Warren Buffett signaled a cautious market outlook at the 2026 Berkshire Hathaway annual meeting, telling CNBC that the current environment is not ideal for investing the conglomerate’s record cash hoard of over $373 billion.
"Yeah, but I won't make any that Greg thinks are wrong," Buffett said in an interview with CNBC's Becky Quick, affirming his trust in successor CEO Greg Abel while confirming he is still actively researching investments.
The comments come as Berkshire’s cash position swelled to $373 billion at the end of 2025, a figure Buffett suggested has not significantly changed. The firm’s Class A shares have seen a 12.2 percent decline over the past year, and currently trade at a Price-to-Earnings ratio of 15.26x, below the diversified financial industry average of 17.55x, according to data from Simply Wall St.
Buffett’s reluctance to deploy capital suggests one of the world’s most watched investors sees few bargains, a potentially bearish signal for the broader market. This caution is happening even as some models show Berkshire itself is undervalued, with valuation scenarios ranging from a bear case of $604,196 to a bull case of $943,785 per share, highlighting the wide division on the company's own outlook.
The View from Omaha
In his first letter to shareholders, new CEO Greg Abel confirmed that Buffett still comes to the office daily, and Buffett’s own comments reinforce the new operating dynamic at the conglomerate. Major investment decisions are now a collaboration between Buffett's six decades of experience and Abel's operational expertise, which Buffett praised, stating, "Greg covers more ground in a day than I would in a week, even when I was at my peak."
This dual-check system ensures the continuity of Berkshire's value-centric investing philosophy. The strategy of only buying attractively priced businesses that they understand remains firmly in place, a crucial point for investors as the firm navigates the market with its massive cash pile.
Valuation Disconnect Creates Opportunity
Despite Buffett's broad market caution, Berkshire's own stock appears undervalued by some metrics. An Excess Returns model from Simply Wall St estimates an intrinsic value 40.8 percent above the current share price. This model starts with a book value of $498,663 per share and discounts future excess profits, suggesting the market is not fully appreciating the value generated above the company's cost of equity.

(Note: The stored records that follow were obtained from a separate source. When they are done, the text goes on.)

(** The mid-gray scenario does not end in blue 220, whichever way the
    three samples are ordered. *)
Lemma apply_adjust_mid_gray_not_220 :
  ¬ ∃ powf,
      let out := tune_video.apply_adjust powf [[Px 128 128 128]]
                   (F64.dec 12 1) (F64.dec 11 1)
                   (F64.of_Z 1, F64.of_Z 1, F64.dec 13 1) (F64.of_Z 1) in
      out = Ok [[Px 156 156 220]] ∨ out = Ok [[Px 220 156 156]].
Proof.
  intros (powf & [H|H]); vm_compute in H; discriminate H.
Qed.

Lemma apply_adjust_identity_witness :
  frame_u8 [[Px 0 17 255; Px 128 64 32]]
  ∧ tune_video.apply_adjust (λ _ _, S754_nan) [[Px 0 17 255; Px 128 64 32]]
      (F64.of_Z 1) (F64.of_Z 1) (F64.of_Z 1, F64.of_Z 1, F64.of_Z 1)
      (F64.of_Z 1) = Ok [[Px 0 17 255; Px 128 64 32]].
Proof.
  assert (H : frame_u8 [[Px 0 17 255; Px 128 64 32]]).
  { repeat constructor; cbn; lia. }
  split; [exact H|].
  exact (apply_adjust_identity (λ _ _, S754_nan) _ H).
Defined.

Lemma apply_adjust_total_bounded_witness :
  nonzero (F64.dec 22 1)
  ∧ ∃ out,
      tune_video.apply_adjust (λ x _, x) [[Px 0 17 255]]
        (F64.of_Z (-3)) (F64.of_Z 40) (F64.of_Z 1, F64.of_Z 0, F64.of_Z 2)
        (F64.dec 22 1) = Ok out
      ∧ shape out = [1%nat] ∧ frame_u8 out.
Proof.
  assert (H : nonzero (F64.dec 22 1)) by (vm_compute; reflexivity).
  split; [exact H|].
  destruct (apply_adjust_total_bounded (λ x _, x) [[Px 0 17 255]]
              (F64.of_Z (-3)) (F64.of_Z 40)
              (F64.of_Z 1, F64.of_Z 0, F64.of_Z 2) (F64.dec 22 1) H)
    as (out & Hout & Hshape & Hu8 & _).
  exists out. repeat split; assumption.
Defined.

(** ** tune_video.main: the frame loop *)

Section frame_loop_properties.
Import tune_video.
Variable powf : spec_float → spec_float → spec_float.

(** [adjusted a f o]: [o] is the frame [apply_adjust] returns for [f]
    under the arguments [a]. *)
Local Abbreviation adjusted := (λ (a : args) (f o : image Z),
  apply_adjust powf f (arg_exposure a) (arg_contrast a)
    (arg_r a, arg_g a, arg_b a) (arg_gamma a) = Ok o).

Furthermore, Berkshire’s P/E ratio of 15.26x is not only below its industry but also below a calculated "Fair Ratio" of 16.82x, which accounts for the company's specific earnings profile, risk, and profit margins. This disconnect between the cautious deployment of cash and the apparent undervaluation of its own stock is central to the current Berkshire Hathaway narrative.
Big Tech Bets and Dividend Stalwarts
While the cash pile grows, Berkshire has not been entirely inactive. The firm recently disclosed a significant $4.3 billion stake in Alphabet, a move that has already seen a 40 percent gain. This investment, likely initiated by investing lieutenants Todd Combs or Ted Weschler with Buffett's approval, shows a willingness to embrace technology leaders that fit Berkshire's "durable competitive advantage" framework.
This new position in Alphabet joins a portfolio of long-term holdings in dividend-paying giants. Berkshire has held Coca-Cola for 38 years and maintains a large position in Chevron, both of which are Dividend Aristocrats—S&P 500 companies that have increased dividends for at least 25 consecutive years. This highlights the core strategy of owning reliable, cash-generating businesses, even as the search for the next major investment continues.
This article is for informational purposes only and does not constitute investment advice.